David J. Eicher, editor in chief of Astronomy Magazine, gave an interesting talk at this year's Northeast Astronomy Forum entitled "Does the Universe Really Care About Itself?" I want to share one theme of Dave's lecture that I believe everyone needs to know and consider. Sit down, I'm about to be Mr. Doom and Gloom.

You may have heard that our Sun has about 5 billion years of life left in it. No worries, you think, that's a long way off...right? But, did you know that long before the Sun meets its eventual demise, it will swell to the point where it'll boil off the Earth's oceans? That will happen in a mere 800 million to 1 billion years from now. Still far into the future, huh? Well, it gets worse. We don't even have that much time left to live on this world (told you I was going to be gloomy).

Every 100 million years or so, a 10-kilometer size object strikes the Earth causing a global extinction. Meaning from a statistical probability standpoint, the planet will see eight to ten such events BEFORE the oceans go bye-bye. The last one happened about 66 million years ago and killed all the dinosaurs...remember that one? Luckily some little rodent-like mammals, and all the cockroaches, managed to survive and along we came. But...it gets worse.

Every 500,000 years or so, a 2-kilometer wide rock hits us. When this happens next, it will make a crater nearly 30 miles wide and will cause everything within 150 miles to instantly burst into flames. Everything within about 400 miles will also probably catch fire from all of the ejected debris re-entering the atmosphere. The ozone layer of the atmosphere (you know, the layer that keeps all that cancer-causing UV radiation from reaching our bodies) will disappear for years. There will be global crop failures and some extinctions. Oh, and summer vacations will be canceled that year.

But...it gets even worse. About every 200,000 years, a 1-kilometer wide rock will take a shot at this blue marble. While the effects from an object of this size are less than the larger impacts, you still don't want to be within 200 miles of it unless you have a really super-duper big bag of marshmallows to roast.

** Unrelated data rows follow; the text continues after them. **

Lemma marks_unmarked R (c : RelayCall R) w w' r :
  unmarked c -> answer R c w w' r -> marks_inv w -> marks_inv w' /\ w_marks w' = w_marks w.
Proof.
  intros Hu (w0 & Hw0 & He) Hi. pose proof (marks_elapse _ _ Hw0 Hi) as [Hk Ha].
  destruct (effect_unmarked _ _ _ _ _ _ _ Hu He) as (Et & Er & Em).
  split; [split; rewrite ?Et, ?Er, ?Em; done|]. rewrite Em. by destruct Hw0 as (? & ? & ? & ? & ? & -> & _).
Qed.

Lemma marks_set w w' key value r :
  answer _ (RedisSet key value 120) w w' r -> marks_inv w ->
  marks_inv w' /\ (w_marks w' = w_marks w /\ r <> Ok (Some "OK") \/
                   exists m, w_marks w' = w_marks w ++ [(key, m)] /\ (w_time w <= m)%Z).
Proof.
  intros (w0 & Hw0 & He) Hi. pose proof (marks_elapse _ _ Hw0 Hi) as Hi0.
  assert (w_marks w0 = w_marks w /\ (w_time w <= w_time w0)%Z) as [Em Ht]
    by (by destruct Hw0 as (? & ? & ? & ? & ? & -> & ? & _)).
  destruct He as [[[e ->] ->]|[(_ & -> & Hr)|(Hnone & _ & ->)]].
  - split; [done|]. by left.
  - split; [done|]. left. split; [done|]. by destruct Hr as [->|[e ->]].
  - destruct Hi0 as [Hk Ha]. split; [|right; exists (w_time w0); cbn; by rewrite Em].
    split; cbn.
    + intros i k m [Hm|[_ Hm]]%lookup_snoc_Some.
      * destruct Hm as [_ Hm]. destruct (Hk i k m Hm) as [? [?|(e & He & ?)]]; [split; [done|by left]|].
        split; [done|]. right. exists e. rewrite lookup_insert_ne; [done|]. intros ->. congruence.
      * injection Hm as -> ->. split; [lia|]. right. eexists. rewrite lookup_insert_eq. split; [reflexivity|lia].
    + intros i j k m m' Hij [[_ Hm]|[-> Hm]]%lookup_snoc_Some [[Hj Hm']|[-> Hm']]%lookup_snoc_Some;
        [by apply (Ha i j k m m')| | |lia].
      * injection Hm' as -> <-. destruct (Hk i k m Hm) as [_ [?|(e & He & _)]]; [done|congruence].
      * apply lookup_lt_Some in Hm'. lia.
Qed.

Definition mark_busy (w : World) (i : nat) : Prop := i < length (w_marks w).
Definition mark_rely (_ : option nat) : World -> World -> Prop := later.

#[local] Instance mark_rely_preorder h : PreOrder (mark_rely h).
Proof. apply later_preorder. Qed.

Lemma mark_rely_busy k w w' : mark_rely (Some k) w w' -> mark_busy w k -> mark_busy w' k.
Proof. intros Hl. pose proof (prefix_length _ _ (later_marks _ _ Hl)). unfold mark_busy. lia. Qed.

Notation mowp := (owp answer marks_inv mark_busy mark_rely).

Lemma unmarked_ok R (c : RelayCall R) w w' r :
  unmarked c -> answer R c w w' r -> marks_inv w -> marks_inv w' /\ forall h, mark_rely h w w'.
Proof. intros Hu Ha Hi. split; [by eapply marks_unmarked|]. intros h. by eapply answer_later. Qed.

Lemma mark_rely_later h w w' : mark_rely h w w' -> later w w'.
Proof. done. Qed.

Lemma mowp_call {A R} h (c : RelayCall R) (k : R -> RelayProg A) w Q :
  unmarked c -> holds mark_busy h w ->
  (forall w1 w2 r, later w w2 -> later w w1 -> answer R c w1 w2 r -> marks_inv w2 -> mowp h (k r) w2 Q) ->
  mowp h (Do c k) w Q.
Proof.
  intros Hc Hh Hk.
  apply (relay_quiet state skew marks_inv mark_busy mark_rely mark_rely_later mark_rely_busy (@unmarked) unmarked_ok);
    [done..|].
  intros w1 w2 r Hr Hl Ha Hi _. by apply (Hk w1).
Qed.

(** What a request holds once it is admitted: its own mark, no earlier than the event's
    window begins. *)
Definition own_mark (h : option nat) (c : CommunityId) (ev : Event) (w : World) : Prop :=
  event_id_to_bytes (id ev) = ZERO_ID /\ h = None \/
  exists i m, h = Some i /\
    w_marks w !! i = Some (nip98_replay_key_for_scope (uuid_to_string c) (id ev), m) /\
    ((Z.of_N (created_at ev) - 60) * 1000 - skew <= m)%Z.

Lemma own_mark_later h c ev w w' : later w w' -> own_mark h c ev w -> own_mark h c ev w'.
Proof.
  intros Hl [?|(i & m & Hh & Hm & Hle)]; [by left|]. right. exists i, m.
  split; [done|]. split; [by eapply prefix_lookup_Some, later_marks|done].
Qed.

Lemma asked_since w c path body ev m :
  asked state skew w c path body ev -> (w_time w <= m)%Z -> ((Z.of_N (created_at ev) - 60) * 1000 - skew <= m)%Z.
Proof.
  intros (host & now & t & _ & Ht & (ms & Hms & Hpos & ->) & [_ _ Hf _ _ _] & _) Hm. unfold abs_diff in Hf.
  pose proof (Z.mul_div_le ms 1000 ltac:(lia)).
  pose proof (Z.div_pos ms 1000 Hpos ltac:(lia)). destruct (N.ltb_spec (Z.to_N (ms / 1000)) (created_at ev)); lia.
Qed.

I am writing this because I don't think most people realize the extent of the cosmic shooting gallery we live in. THIS is the main reason why astronomy and space exploration are so critical to humankind. Sure, it won't cure hunger or produce a vaccination against HIV but that's not what astronomy and space exploration are trying to do. Harsh truth coming up -- if we intend to continue on as a species we are going to have to leave this rock someday. I realize the sense of urgency may not rank right up there with global warming, but it should. We can see global warming happening, we may not see the threat from above until it is too late. And, at this point in our evolution, there is absolutely nothing we can do about it. But, we CAN change that if we want to.